● **EXERCISE BRIEF**
Once the line with "A shallow embedding" is found in the entries below, print it and each following line exactly, stopping after the line with "the observable world"; print nothing else.

Recorded data:
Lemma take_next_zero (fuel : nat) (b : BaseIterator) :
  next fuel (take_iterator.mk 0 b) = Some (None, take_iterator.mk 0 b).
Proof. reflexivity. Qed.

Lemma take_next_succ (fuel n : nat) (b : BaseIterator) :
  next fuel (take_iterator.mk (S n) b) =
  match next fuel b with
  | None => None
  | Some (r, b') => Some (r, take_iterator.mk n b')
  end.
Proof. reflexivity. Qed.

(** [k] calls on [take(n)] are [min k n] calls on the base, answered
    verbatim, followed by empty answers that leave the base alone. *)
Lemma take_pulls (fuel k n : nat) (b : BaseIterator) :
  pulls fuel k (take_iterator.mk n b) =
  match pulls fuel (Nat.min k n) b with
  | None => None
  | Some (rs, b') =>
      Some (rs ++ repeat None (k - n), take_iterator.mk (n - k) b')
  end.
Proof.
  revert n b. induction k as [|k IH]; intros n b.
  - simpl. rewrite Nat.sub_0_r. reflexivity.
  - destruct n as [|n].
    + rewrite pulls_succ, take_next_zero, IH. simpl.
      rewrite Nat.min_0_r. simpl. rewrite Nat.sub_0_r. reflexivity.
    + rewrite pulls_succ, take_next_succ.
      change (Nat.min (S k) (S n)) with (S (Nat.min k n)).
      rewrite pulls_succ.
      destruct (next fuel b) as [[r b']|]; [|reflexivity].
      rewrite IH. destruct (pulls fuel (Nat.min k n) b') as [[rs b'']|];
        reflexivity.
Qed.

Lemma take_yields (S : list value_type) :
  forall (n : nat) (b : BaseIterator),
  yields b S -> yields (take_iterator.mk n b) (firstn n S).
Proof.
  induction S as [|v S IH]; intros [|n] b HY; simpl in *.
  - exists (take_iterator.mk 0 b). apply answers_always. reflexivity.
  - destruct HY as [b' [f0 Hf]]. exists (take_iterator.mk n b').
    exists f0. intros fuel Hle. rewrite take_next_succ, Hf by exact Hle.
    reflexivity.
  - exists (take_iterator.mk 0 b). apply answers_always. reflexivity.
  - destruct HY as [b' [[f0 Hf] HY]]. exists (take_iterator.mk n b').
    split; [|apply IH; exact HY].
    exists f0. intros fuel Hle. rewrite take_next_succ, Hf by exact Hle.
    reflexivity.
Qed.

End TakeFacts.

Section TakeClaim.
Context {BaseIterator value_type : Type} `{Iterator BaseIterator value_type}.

...

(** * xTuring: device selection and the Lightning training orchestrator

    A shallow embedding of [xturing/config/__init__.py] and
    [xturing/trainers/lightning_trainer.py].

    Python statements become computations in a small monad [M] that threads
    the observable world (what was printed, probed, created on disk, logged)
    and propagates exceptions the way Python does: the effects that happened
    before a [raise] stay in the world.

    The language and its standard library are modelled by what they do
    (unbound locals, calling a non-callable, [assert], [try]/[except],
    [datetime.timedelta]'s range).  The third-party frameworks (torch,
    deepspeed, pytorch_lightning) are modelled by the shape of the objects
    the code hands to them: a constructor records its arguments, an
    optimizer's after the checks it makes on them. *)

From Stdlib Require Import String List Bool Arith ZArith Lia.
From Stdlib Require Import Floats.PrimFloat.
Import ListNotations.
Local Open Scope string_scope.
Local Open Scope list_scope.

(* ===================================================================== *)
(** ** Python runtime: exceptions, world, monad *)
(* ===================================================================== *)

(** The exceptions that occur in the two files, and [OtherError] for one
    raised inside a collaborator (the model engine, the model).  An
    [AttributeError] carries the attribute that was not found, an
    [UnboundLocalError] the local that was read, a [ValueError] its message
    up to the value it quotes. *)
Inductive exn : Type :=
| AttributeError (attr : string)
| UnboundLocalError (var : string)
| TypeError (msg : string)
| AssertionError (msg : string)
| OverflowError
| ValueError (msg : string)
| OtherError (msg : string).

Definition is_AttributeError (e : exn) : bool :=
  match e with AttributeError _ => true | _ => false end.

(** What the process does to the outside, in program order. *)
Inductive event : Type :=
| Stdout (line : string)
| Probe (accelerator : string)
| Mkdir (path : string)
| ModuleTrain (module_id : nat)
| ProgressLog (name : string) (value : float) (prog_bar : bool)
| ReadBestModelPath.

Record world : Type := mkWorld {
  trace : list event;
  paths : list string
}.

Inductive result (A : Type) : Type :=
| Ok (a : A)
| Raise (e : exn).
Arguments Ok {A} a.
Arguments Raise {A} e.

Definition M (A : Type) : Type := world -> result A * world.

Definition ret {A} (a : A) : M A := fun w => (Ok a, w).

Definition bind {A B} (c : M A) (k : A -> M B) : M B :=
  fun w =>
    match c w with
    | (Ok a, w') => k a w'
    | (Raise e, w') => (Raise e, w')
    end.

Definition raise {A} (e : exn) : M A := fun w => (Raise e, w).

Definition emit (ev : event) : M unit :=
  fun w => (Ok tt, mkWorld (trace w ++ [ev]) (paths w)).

● **OUTPUT**
    A shallow embedding of [xturing/config/__init__.py] and
    [xturing/trainers/lightning_trainer.py].

    Python statements become computations in a small monad [M] that threads
    the observable world (what was printed, probed, created on disk, logged)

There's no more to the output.